Keine langen Schlangen mehr an den Kassen. Keine Staus an den Grenzübergängen, die von Einkaufstouristen verursacht werden. Kein mühsames Stempeln. Ein digitalisiertes Verfahren zur Abwicklung der Mehrsteuerrückerstattung, der digitale Ausfuhrzettel, soll den Einkauf für Händler, Kunden, Finanz- und Zollverwaltung einfacher machen.
Der Haushaltsausschuss des Bundestags hat vergangene Woche zugestimmt, die Mittel für die Einführung eines elektronischen Selbstabfertigungsverfahrens freizugeben. Jetzt soll wieder Bewegung in die Sache kommen.

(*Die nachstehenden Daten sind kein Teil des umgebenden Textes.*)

(** ** Addresses of a connection *)
Lemma addr_ip_ok a ip : addr_wf a -> IP a = Ok ip -> ip_ok ip.
Proof.
  intros Ha Hip. unfold ip_ok, AddrFromSlice. destruct a as [x|x|]; [| |done]; injection Hip as ->; cbn in Ha.
  - rewrite Ha. by exists (Addr4 ip).
  - destruct Ha as [Hl Ha]. rewrite Hl. exists (Addr6 ip). split; [done|]. cbn. by rewrite Ha.
Qed.

Lemma dest_getters (d : Destination) : dest_ok d -> IsValid d = true -> exists a, the_address d = Ok a /\ addr_wf a.
Proof. intros Hd (a & Ha & Hw)%Hd. exists a. unfold the_address. by rewrite Ha. Qed.

Lemma GetTargetDomain_ok c : ctx_ok c -> GetTargetDomain c = Ok (target_domain c).
Proof.
  intros [_ Ho]. unfold target_domain. assert (exists d, GetTargetDomain c = Ok d) as [d ->]; [|done].
  unfold GetTargetDomain. destruct (ctx_Outbound c) as [o|]; [|by eexists]. destruct (IsValid (Target o)) eqn:Ev; cbn [negb]; [|by eexists].
  destruct (dest_getters _ (Ho o eq_refl) Ev) as (a & -> & Ha). cbn [mbind res_bind]. destruct a; by eexists.
Qed.

Lemma GetSourceIPs_ok c : ctx_ok c -> GetSourceIPs c = Ok (source_ips c) /\ Forall ip_ok (source_ips c).
Proof.
  intros [Hi _]. unfold source_ips. assert (exists l, GetSourceIPs c = Ok l /\ Forall ip_ok l) as (l & -> & Hl); [|done].
  unfold GetSourceIPs. destruct (ctx_Inbound c) as [i|]; [|by eexists]. destruct (IsValid (Source i)) eqn:Ev; cbn [negb]; [|by eexists].
  destruct (dest_getters _ (Hi i eq_refl) Ev) as (a & -> & Ha). cbn [mbind res_bind]. destruct a as [x|x|]; [| |by eexists].
  - exists [x]. split; [done|]. apply Forall_singleton. by apply (addr_ip_ok (ipv4Address x)).
  - exists [x]. split; [done|]. apply Forall_singleton. by apply (addr_ip_ok (ipv6Address x)).
Qed.

Lemma GetTargetIPs_ok c : ctx_ok c -> exists ips, GetTargetIPs c = Ok ips /\ Forall ip_ok ips.
Proof.
  intros [_ Ho]. unfold GetTargetIPs. destruct (ctx_Outbound c) as [o|]; [|by eexists]. destruct (IsValid (Target o)) eqn:Ev; cbn [negb]; [|by eexists].
  destruct (dest_getters _ (Ho o eq_refl) Ev) as (a & -> & Ha). cbn [mbind res_bind]. destruct a as [x|x|]; [| |by eexists].
  - exists [x]. split; [done|]. apply Forall_singleton. by apply (addr_ip_ok (ipv4Address x)).
  - exists [x]. split; [done|]. apply Forall_singleton. by apply (addr_ip_ok (ipv6Address x)).
Qed.

(** ** GeoIP matchers *)
Section Geo.
Context {Hok : RouteEnvOk}.

Definition in_prefixes (ps : list (option Prefix)) (a : Addr) : bool :=
  existsb (fun p => match p with Some p => prefix_Contains p a | None => false end) ps.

IHK und Gewerbevereine sehen es positiv
Der SÜDKURIER hat nachgefragt: Industrie- und Handelskammer (IHK) Hochrhein-Bodensee, Vorsitzende und Geschäftsführer der Gewerbevereine in Bad Säckingen, Waldshut und Tiengen sowie die für die Landkreise Lörrach und Waldshut zuständigen Zollbehörden sehen es positiv und wünschen sich eine schnelle Umsetzung.

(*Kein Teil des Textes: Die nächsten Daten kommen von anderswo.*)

Definition Start (m : Manager) : Manager * list event * res unit :=
  let '(es, r) := start_all (map snd (range (taggedHandler m)) ++ untaggedHandlers m) in
  ({| defaultHandler := defaultHandler m; taggedHandler := taggedHandler m; untaggedHandlers := untaggedHandlers m; running := true |}, es, r).

(** [errors.Combine]: nil if all errors are. *)
Definition Combine (errs : list (option error)) : option error :=
  match omap (fun e => e) errs with [] => None | _ => Some (NewError "multierr: ") end.

Definition Close (m : Manager) : Manager * list event * res unit :=
  let hs := map snd (range (taggedHandler m)) ++ untaggedHandlers m in
  ({| defaultHandler := defaultHandler m; taggedHandler := taggedHandler m; untaggedHandlers := untaggedHandlers m; running := false |},
   map Closed hs, result (Combine (map CloseErr hs))).

Definition GetDefaultHandler (m : Manager) : option Handler := defaultHandler m.
Definition GetHandler (tag : bytes) (m : Manager) : option Handler := taggedHandler m !! tag.

Definition AddHandler (handler : Handler) (m : Manager) : Manager * list event * res unit :=
  let tag := h_Tag handler in
  let default :=
    match defaultHandler m with
    | None => Some handler
    | Some d => if bool_decide (tag <> []) && bool_decide (tag = h_Tag d) then Some handler else Some d
    end in
  let '(tagged, untagged, es) :=
    if decide (tag <> []) then
      (<[tag := handler]> (taggedHandler m), untaggedHandlers m,
       match taggedHandler m !! tag with Some old => [Closed old] | None => [] end)
    else (taggedHandler m, untaggedHandlers m ++ [handler], []) in
  let m := {| defaultHandler := default; taggedHandler := tagged; untaggedHandlers := untagged; running := running m |} in
  if running m then (m, es ++ [Started handler], result (StartErr handler)) else (m, es, Ok ()).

Und der CDU-Bundestagsabgeordnete Felix Schreiner fordert in einer Pressemitteilung: „Das Verfahren zur Mehrwertsteuerrückerstattung muss endlich im digitalen Zeitalter ankommen.“ Er spricht von einem wichtigen Schritt. Mehr noch: „Als Abgeordneter der besonders betroffenen Region unterstütze ich das Projekt und werbe dafür, dass wir am Hochrhein die Möglichkeit bekommen, in einer Testphase die Funktion eines digitalen Systems zu prüfen.“
Kunden und Händler haben es einfacher
Elisabeth Vogt, Vorsitzende des Gewerbevereins Pro Bad Säckingen, Nikola Kögel, Geschäftsführerin der Aktionsgemeinschaft Tiengen und Thomas Wartner, Vorsitzender des Werbe- und Förderungskreises (W+F) Waldshut, sind sich einig: „Das macht es für Kunden und Händler einfacher und schneller.“ Wie sie dem SÜDKURIER in Telefongesprächen versichern. Obwohl sie im Moment noch gar nicht wissen, wie genau ein digitales Verfahren ablaufen soll, vor allem welche Kosten auf die Händler zukommen.

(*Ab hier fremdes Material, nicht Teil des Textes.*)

Lemma Ping_tag c candidates : exists tag, Ping_PickOutbound observe c candidates = Ok tag /\ (tag = [] \/ tag ∈ candidates).
Proof.
  destruct (observe (p_ObserverTag c)) as [[status|e|]|] eqn:Eo.
  - destruct (Ping_picks observe c candidates status Eo) as (tag & Ht & [[-> _]|(v & _ & _ & Hc & _)]); exists tag || exists []; (split; [done|]);
      [by left|right; by apply contains_spec].
  - unfold Ping_PickOutbound. rewrite Eo. by exists []; auto.
  - by apply Hobs in Eo.
  - unfold Ping_PickOutbound. rewrite Eo. by exists []; auto.
Qed.

Lemma strategy_picks b candidates :
  balancer_ok b ->
  exists tag s, strategy_PickOutbound (strategy b) candidates = (Ok tag, s) /\ (tag = [] \/ tag ∈ candidates) /\ balancer_ok (with_strategy s b).
Proof.
  unfold balancer_ok. destruct (strategy b) as [c|c|l]; cbn [strategy_PickOutbound].
  - intros _. destruct (Random_picks observe Intn HIntn c candidates Hobs) as (tag & -> & Ht & _). by exists tag, (SRandom c).
  - intros _. destruct (Ping_tag c candidates) as (tag & -> & Ht). by exists tag, (SLeastPing c).
  - intros [Hl Hn]. destruct (Load_picks candidates l Hl Hn) as (tag & l' & -> & Ht & Hm & Hs). exists tag, (SLeastLoad l').
    split; [done|]. split; [done|]. cbn. by rewrite Hs.
Qed.

(** A balancer answers with a tag it may answer with: whatever its strategy - for
    leastload with an observatory that answers the observer tag it names, and valid
    costs - and the observations are, PickOutbound does not panic; its tag is never
    empty and is the target of the override - whenever one is set -, the tag of a
    handler that is registered and starts with one of the selectors, or the fallback; an
    error is returned only without override and fallback.  The override and the fallback
    are left alone. *)
Theorem balancer_picks m b (Hb : balancer_ok b) :
  exists r b', Balancer_PickOutbound (Some m) b = (r, b') /\ balancer_ok b' /\
    override b' = override b /\ fallbackTag b' = fallbackTag b /\ selectors b' = selectors b /\
    (override b <> [] -> r = Ok (override b)) /\
    match r with
    | Ok tag => tag <> [] /\ (tag = override b \/ tag = fallbackTag b \/
        exists h s, GetHandler tag m = Some h /\ s ∈ selectors b /\ s `prefix_of` tag)
    | Err _ => override b = [] /\ fallbackTag b = []
    | Panic => False
    end.
Proof.
  unfold Balancer_PickOutbound. cbn [SelectOutbounds]. destruct (decide (override b <> [])) as [Ho|Ho].
  { exists (Ok (override b)), b. cbn [mbind res_bind]. rewrite decide_False by done. repeat (split; [done|]). by left. }
  assert (override b = []) as Eo by by apply dec_stable.
  destruct (strategy_picks b (Select range (selectors b) m) Hb) as (tag & s & -> & Ht & Hs). cbn [mbind res_bind].
  eexists _, (with_strategy s b). split; [done|]. repeat (split; [done|]).
  destruct (decide (tag = [])) as [->|Hne].
  - change (fallbackTag (with_strategy s b)) with (fallbackTag b).
    destruct (decide (fallbackTag b <> [])) as [Hf|Hf]; [by split; [|right; left]|]. split; [done|]. by apply dec_stable.
  - destruct Ht as [Ht|Ht]; [done|]. split; [done|]. right. right.
    apply (elem_of_Select range Hrange) in Ht as ([h Hh] & sel & Hsel & Hp). by exists h, sel.
Qed.
End Balancers.

(** ** Witnesses: a DNS client that knows one name and logs its lookups *)
Definition demo_ip : bytes := map z2b [10; 1; 2; 3].
Definition demo_answer (d : bytes) : res (list bytes) := if decide (d = lit "b.org") then Ok [demo_ip] else Err (NewError "no such name").

#[local] Instance demo_env : RouteEnv := {|
  W := list (bytes * res (list bytes)); LookupIP := fun d w => (demo_answer d, w ++ [(d, demo_answer d)]);
  Regexp := unit; MatchString := fun _ _ => false; Compile := fun _ => Err (NewError "no regexp"); ToASCII := fun s => Ok s;
  strhash := fun _ _ => 0; sortSlice := fun _ l => l; seeds := 0;
  IPSet := list (option Prefix); buildSet := fun ps => Ok ps;
  set_Contains := fun s a => existsb (fun p => match p with Some p => prefix_Contains p a | None => false end) s;
  FromStdIP := fun ip => Unmap <$> AddrFromSlice ip;
  File := unit; Program := unit; Parse := fun _ => Err (NewError "no program"); FileProgram := fun _ => Ok (); satisfied := fun _ _ => None |}.

#[local] Instance demo_env_ok : RouteEnvOk (E := demo_env).
Proof. split; [done|by intros ps _; exists ps|done]. Qed.

#[local] Instance demo_floats : Floats := {|
  float64 := Z; float32 := Z; positive := fun w => 0 <? w; widen := fun w => w; of_int := fun n => n; to_int := fun x => x;
  ParseFloat := fun s => Some (zlen s); scaler := fun x w => x * w; one := 1; FindRegexp := fun _ _ => None |}.

#[local] Instance demo_balance : BalanceEnv := {|
  observe := fun _ => Some (Ok [{| Alive := true; Delay := 30; OutboundTag := lit "proxy-b"; HealthPing := None |}]);
  Intn := fun n => n - 1; sortNodes := fun _ l => merge_sort node_le l; range := map_to_list;
  Any := unit; GetInstanceOf := fun _ => Ok OtherSettings |}.

Definition no_rule : RoutingRule := {|
  TargetTag := RoutingRule_None; rr_Domain := []; GeoDomain := []; UserEmail := []; InboundTag := []; rr_PortList := None;
  rr_PortRange := None; SourcePortList := None; Networks := []; NetworkList := None; Geoip := []; rr_Cidr := []; SourceGeoip := [];
  SourceCidr := []; rr_Protocol := []; rr_Attributes := []; rr_DomainMatcher := [] |}.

„Ich bin für alles, was für Kunden und Händler eine Erleichterung bringt“, sagt Kögel. Obwohl sie für Händler bei der bisherigen Abwicklung mit Papierformularen keinen Riesenaufwand sieht. „Es geht, denke ich, eher um den Zoll.“ Was auf die Geschäftsinhaber zukommt, kann sie aktuell noch nicht einschätzen. Nur so viel: „Unter Umständen ist alles kostenintensiv.“ Und sie meint, dass die digitale Abwicklung nur optional sein könne. Die bisherige Form müsse weiterhin angeboten werden.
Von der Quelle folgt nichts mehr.